Nun stehen sie von einem Tag auf den anderen mit leeren Taschen und enormen Schulden da. Damit entfällt auch die Finanzierungsbasis für ihr Einkaufsverhalten. Bald könnten waren­exportierende Länder wie China, Japan und Deutschland auf ihren Gütern sitzen bleiben. Das würde die Krise auch hierzulande spürbar machen.

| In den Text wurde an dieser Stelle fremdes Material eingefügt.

Lemma ofOption_Ok {E A} (e : E) (o : option A) a : ofOption e o = Ok a <-> o = Some a.
Proof. destruct o; simpl; naive_solver. Qed.

(** ** Orders: Go's [bytes.Compare] and [<] on strings *)
Fixpoint bytes_cmp (a b : bytes) : comparison :=
  match a, b with
  | [], [] => Eq
  | [], _ :: _ => Lt
  | _ :: _, [] => Gt
  | x :: a', y :: b' =>
      match Z.compare (Zb x) (Zb y) with Eq => bytes_cmp a' b' | c => c end
  end.

Definition bytes_ltb (a b : bytes) : bool :=
  match bytes_cmp a b with Lt => true | _ => false end.

Definition bytes_eqb (a b : bytes) : bool := bool_decide (a = b).

Lemma bytes_cmp_eq a b : bytes_cmp a b = Eq <-> a = b.
Proof.
  revert b. induction a as [|x a IH]; intros [|y b]; simpl; try done.
  destruct (Z.compare_spec (Zb x) (Zb y)) as [H|H|H].
  - apply Zb_inj in H as ->. rewrite IH. naive_solver.
  - split; [done|]. intros [= -> ->]. lia.
  - split; [done|]. intros [= -> ->]. lia.
Qed.

Lemma bytes_cmp_refl a : bytes_cmp a a = Eq.
Proof. by apply bytes_cmp_eq. Qed.

Lemma bytes_cmp_antisym a b : bytes_cmp b a = CompOpp (bytes_cmp a b).
Proof.
  revert b. induction a as [|x a IH]; intros [|y b]; simpl; try done.
  rewrite (Z.compare_antisym (Zb x) (Zb y)).
  destruct (Z.compare (Zb x) (Zb y)); simpl; auto.
Qed.

Lemma bytes_cmp_trans a b c :
  bytes_cmp a b ≠ Gt -> bytes_cmp b c ≠ Gt -> bytes_cmp a c ≠ Gt.
Proof.
  revert b c. induction a as [|x a IH]; intros [|y b] [|z c]; simpl; try done.
  destruct (Z.compare_spec (Zb x) (Zb y)), (Z.compare_spec (Zb y) (Zb z)),
    (Z.compare_spec (Zb x) (Zb z)); try done; try lia.
  apply IH.
Qed.

Definition bytes_le (a b : bytes) : Prop := bytes_cmp a b ≠ Gt.

#[export] Instance bytes_le_dec : RelDecision bytes_le.
Proof. intros a b. unfold bytes_le. destruct (bytes_cmp a b); [left|left|right]; naive_solver. Defined.

#[export] Instance bytes_le_trans : Transitive bytes_le.
Proof. intros a b c. apply bytes_cmp_trans. Qed.

#[export] Instance bytes_le_antisymm : AntiSymm (=) bytes_le.
Proof.
  intros a b. unfold bytes_le. rewrite (bytes_cmp_antisym a b).
  destruct (bytes_cmp a b) eqn:H; try done. by apply bytes_cmp_eq in H.
Qed.
(* ===== verification/Sha256.v ===== *)
(** * [crypto/sha256] and [crypto/hmac]

    SHA-256 written out from FIPS 180-4 on 32-bit words, and HMAC over an
    arbitrary hash with its block size.  The program hashes identities, file
    contents and payloads with these. *)
From S2P Require Import Prelude GoStd.
#[local] Open Scope Z_scope.

(** The round constants are fractions of roots of the first primes: 32 bits of
    the cube roots for the rounds, of the square roots for the initial state. *)
Definition isPrime (n : nat) : bool :=
  (2 <=? n)%nat && forallb (fun d => negb (n mod d =? 0)%nat) (seq 2 (n - 2)).

Definition primes (bound : nat) : list Z := Z.of_nat <$> List.filter isPrime (seq 0 bound).

(** The integer cube root, one bit at a time from bit [k]. *)
Fixpoint cbrtBits (k : nat) (n r : Z) : Z :=
  match k with
  | O => r
  | S k => let c := Z.lor r (Z.shiftl 1 (Z.of_nat k)) in
           cbrtBits k n (if c * c * c <=? n then c else r)
  end.

Definition sha_K : list Z := Eval vm_compute in
  (fun p => u32 (cbrtBits 36 (Z.shiftl p 96) 0)) <$> primes 312.

Definition sha_H0 : list Z := Eval vm_compute in
  (fun p => u32 (Z.sqrt (Z.shiftl p 64))) <$> primes 20.

Definition rotr (n x : Z) : Z := Z.lor (Z.shiftr x n) (u32 (Z.shiftl x (32 - n))).
Definition shaCh (x y z : Z) : Z := Z.lxor (Z.land x y) (Z.land (Z.lxor x 0xffffffff) z).
Definition shaMaj (x y z : Z) : Z := Z.lxor (Z.lxor (Z.land x y) (Z.land x z)) (Z.land y z).
Definition shaS0 (x : Z) : Z := Z.lxor (Z.lxor (rotr 2 x) (rotr 13 x)) (rotr 22 x).
Definition shaS1 (x : Z) : Z := Z.lxor (Z.lxor (rotr 6 x) (rotr 11 x)) (rotr 25 x).
Definition shas0 (x : Z) : Z := Z.lxor (Z.lxor (rotr 7 x) (rotr 18 x)) (Z.shiftr x 3).
Definition shas1 (x : Z) : Z := Z.lxor (Z.lxor (rotr 17 x) (rotr 19 x)) (Z.shiftr x 10).

(** The message schedule, kept newest word first. *)
Fixpoint schedule (n : nat) (w : list Z) : list Z :=
  match n with
  | O => w
  | S n =>
      schedule n
        (u32 (shas1 (nth 1 w 0) + nth 6 w 0 + shas0 (nth 14 w 0) + nth 15 w 0) :: w)
  end.

Definition shaRound (h : list Z) (kw : Z * Z) : list Z :=
  match h with
  | [a; b; c; d; e; f; g; hh] =>
      let t1 := hh + shaS1 e + shaCh e f g + kw.1 + kw.2 in
      let t2 := shaS0 a + shaMaj a b c in
      [u32 (t1 + t2); a; b; c; u32 (d + t1); e; f; g]
  | _ => h
  end.

Fixpoint words (n : nat) (l : bytes) : list Z :=
  match n with
  | O => []
  | S n => unbe (take 4 l) :: words n (drop 4 l)
  end.

Definition shaBlock (h : list Z) (blk : bytes) : list Z :=
  let w := reverse (schedule 48 (reverse (words 16 blk))) in
  zip_with (fun x y => u32 (x + y)) h (fold_left shaRound (zip sha_K w) h).

Fixpoint shaBlocks (n : nat) (h : list Z) (l : bytes) : list Z :=
  match n with
  | O => h
  | S n => shaBlocks n (shaBlock h (take 64 l)) (drop 64 l)
  end.

Definition shaPad (m : bytes) : bytes :=
  let n := len m in
  m ++ x80 :: replicate (Z.to_nat ((55 - n) mod 64)) x00 ++ be 8 (8 * n).

Definition sha256 (m : bytes) : bytes :=
  let p := shaPad m in
  mjoin (be 4 <$> shaBlocks (length p / 64) sha_H0 p).

Example sha256_abc :
  hexEncode (sha256 (str "abc"))
  = str "ba7816bf8f01cfea414140de5dae2223b00361a396177a9cb410ff61f20015ad".
Proof. by vm_compute. Qed.

Example sha256_two_blocks :
  hexEncode (sha256 (str "abcdbcdecdefdefgefghfghighijhijkijkljklmklmnlmnomnopnopq"))
  = str "248d6a61d20638b8e5c026930c3e6039a33ce45964ff2167f6ecedd419db06c1".
Proof. by vm_compute. Qed.

Lemma length_shaRound h kw : length (shaRound h kw) = length h.
Proof. by destruct h as [|? [|? [|? [|? [|? [|? [|? [|? [|]]]]]]]]]. Qed.

Lemma length_shaRounds kws h : length (fold_left shaRound kws h) = length h.
Proof.
  revert h. induction kws as [|kw kws IH]; intros h; simpl; [done|].
  by rewrite IH, length_shaRound.
Qed.

Lemma length_shaBlocks n h l : length (shaBlocks n h l) = length h.
Proof.
  revert h l. induction n as [|n IH]; intros h l; simpl; [done|].
  rewrite IH. unfold shaBlock. rewrite length_zip_with, length_shaRounds. lia.
Qed.

Lemma length_sha256 m : length (sha256 m) = 32%nat.
Proof.
  unfold sha256. pose proof (length_shaBlocks (length (shaPad m) / 64) sha_H0 (shaPad m)) as H.
  destruct (shaBlocks _ _ _) as [|? [|? [|? [|? [|? [|? [|? [|? [|]]]]]]]]]; simplify_eq/=.
  unfold mjoin, list_join, be. reflexivity.
Qed.

#[global] Opaque sha256.

(** ** HMAC (RFC 2104) *)
Definition xorb_byte (c : Z) (b : byte) : byte := byteZ (Z.lxor (Zb b) c).

Definition hmac (H : bytes -> bytes) (block : nat) (key msg : bytes) : bytes :=
  let k0 := if (block <? length key)%nat then H key else key in
  let k := k0 ++ replicate (block - length k0) x00 in
  H ((xorb_byte 0x5c <$> k) ++ H ((xorb_byte 0x36 <$> k) ++ msg)).

Example hmac_sha256_rfc4231 :
  hexEncode (hmac sha256 64 (str "Jefe") (str "what do ya want for nothing?"))
  = str "5bdcc146bf60754e6a042426089575c75a003f089d2739839dec58b964ec3843".
Proof. by vm_compute. Qed.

Man fühlt sich an den Crash der New Economy erinnert. Damals wurde jeder Internet-Bastler von der Börse hofiert und mit Geld eingedeckt, ohne dass die Marktchancen seiner Ideen geprüft wurden. Es kam zu einer Spekulationsblase, die am Ende geplatzt ist. Jetzt ist es erneut so weit. Wieder einmal hat man massenweise Leute ungeprüft mit Geld überschüttet, das faktisch hinausgeworfene Geld als »Investition« bezeichnet und in Form von Wertpapieren unter die Leute gebracht. Und wieder einmal lösen sich die Hoffnungswerte in nichts auf.

Im Spätkapitalismus werden immer mehr Güter von immer weniger Menschen hergestellt. Die Güter können von immer mehr Menschen nicht gekauft werden, weil diese arbeitslos sind oder keine hinreichend bezahlte Arbeit haben. Durch den Produktivitätsfortschritt entsteht ein starker Mangel an Nachfrage. Zwar ist reichlich billiges Geld vorhanden, dessen Besitzer wollen es aber nicht für Konsumgüter ausgeben. Das würde außerdem sofort eine gigantische Inflation herbeiführen.

Wie kann man dieses Geld dennoch ins Spiel bringen? Die Lösung lautet: investieren. Allerdings nicht in die weitere Produktion von Waren, sondern in renditeträchtige Angebote auf den Finanzmärkten, in so genannte Hoffnungswerte. Durch deren Erwerb erhält man Ansprüche auf künftige Gewinne. Die wiederum werden zu großen Teilen schon in der Gegenwart ausgegeben. Unter anderem für das Personal, das im Finanzsektor beschäftigt ist. Außerdem gibt es da ja noch die menschlichen Träger der Hoffnungswerte, die die investierten Geldbeträge in Empfang nehmen und sie großzügig ausgeben, sei es für Büros, Computer und Personal, wie einst in der New Economy, sei es gleich für den Konsum, wie bei den amerikanischen Hausbesitzern.

Die in die »Hoffnungswerte« investierten Beträge treten also gleich doppelt am Gütermarkt auf und füllen die Kaufkraftlücke. Die Ausgaben schlagen auch nicht inflationstreibend zu Buche, weil hinter ihnen ja »Zukunftswerte« stecken. Ganz real wird auf diese Weise die gegenwärtige Wirtschaft am laufen gehalten. Es spielt noch nicht einmal eine Rolle, ob die künftigen Gewinne wirklich einmal erzielt werden. Tatsächlich werden Zukunftserwartungen immer wieder in völlig unrealistische Höhen gesteigert.

Noch jedes Mal entstand eine Spekulationsblase, die irgendwann platzte. Nach der New Economy und dem Immobilienwahn lautet die entscheidende Frage, auf welcher Grundlage sich künftige Hoffnungswerte entwickeln könnten. Auf Arktis-Anteilen oder Mondgrundstücken? Auf Lizenzrechten für Erfindungen, die noch gar nicht gemacht sind? Wichtig ist, dass die Gewinnversprechen von genügend Geldgebern geglaubt werden. Inzwischen schreitet die Automatisierung immer weiter voran. Irgendwann wird die Nachfragelücke so groß sein, dass sie auch durch die wahnwitzigsten Zukunftserwartungen nicht mehr geschlossen werden kann.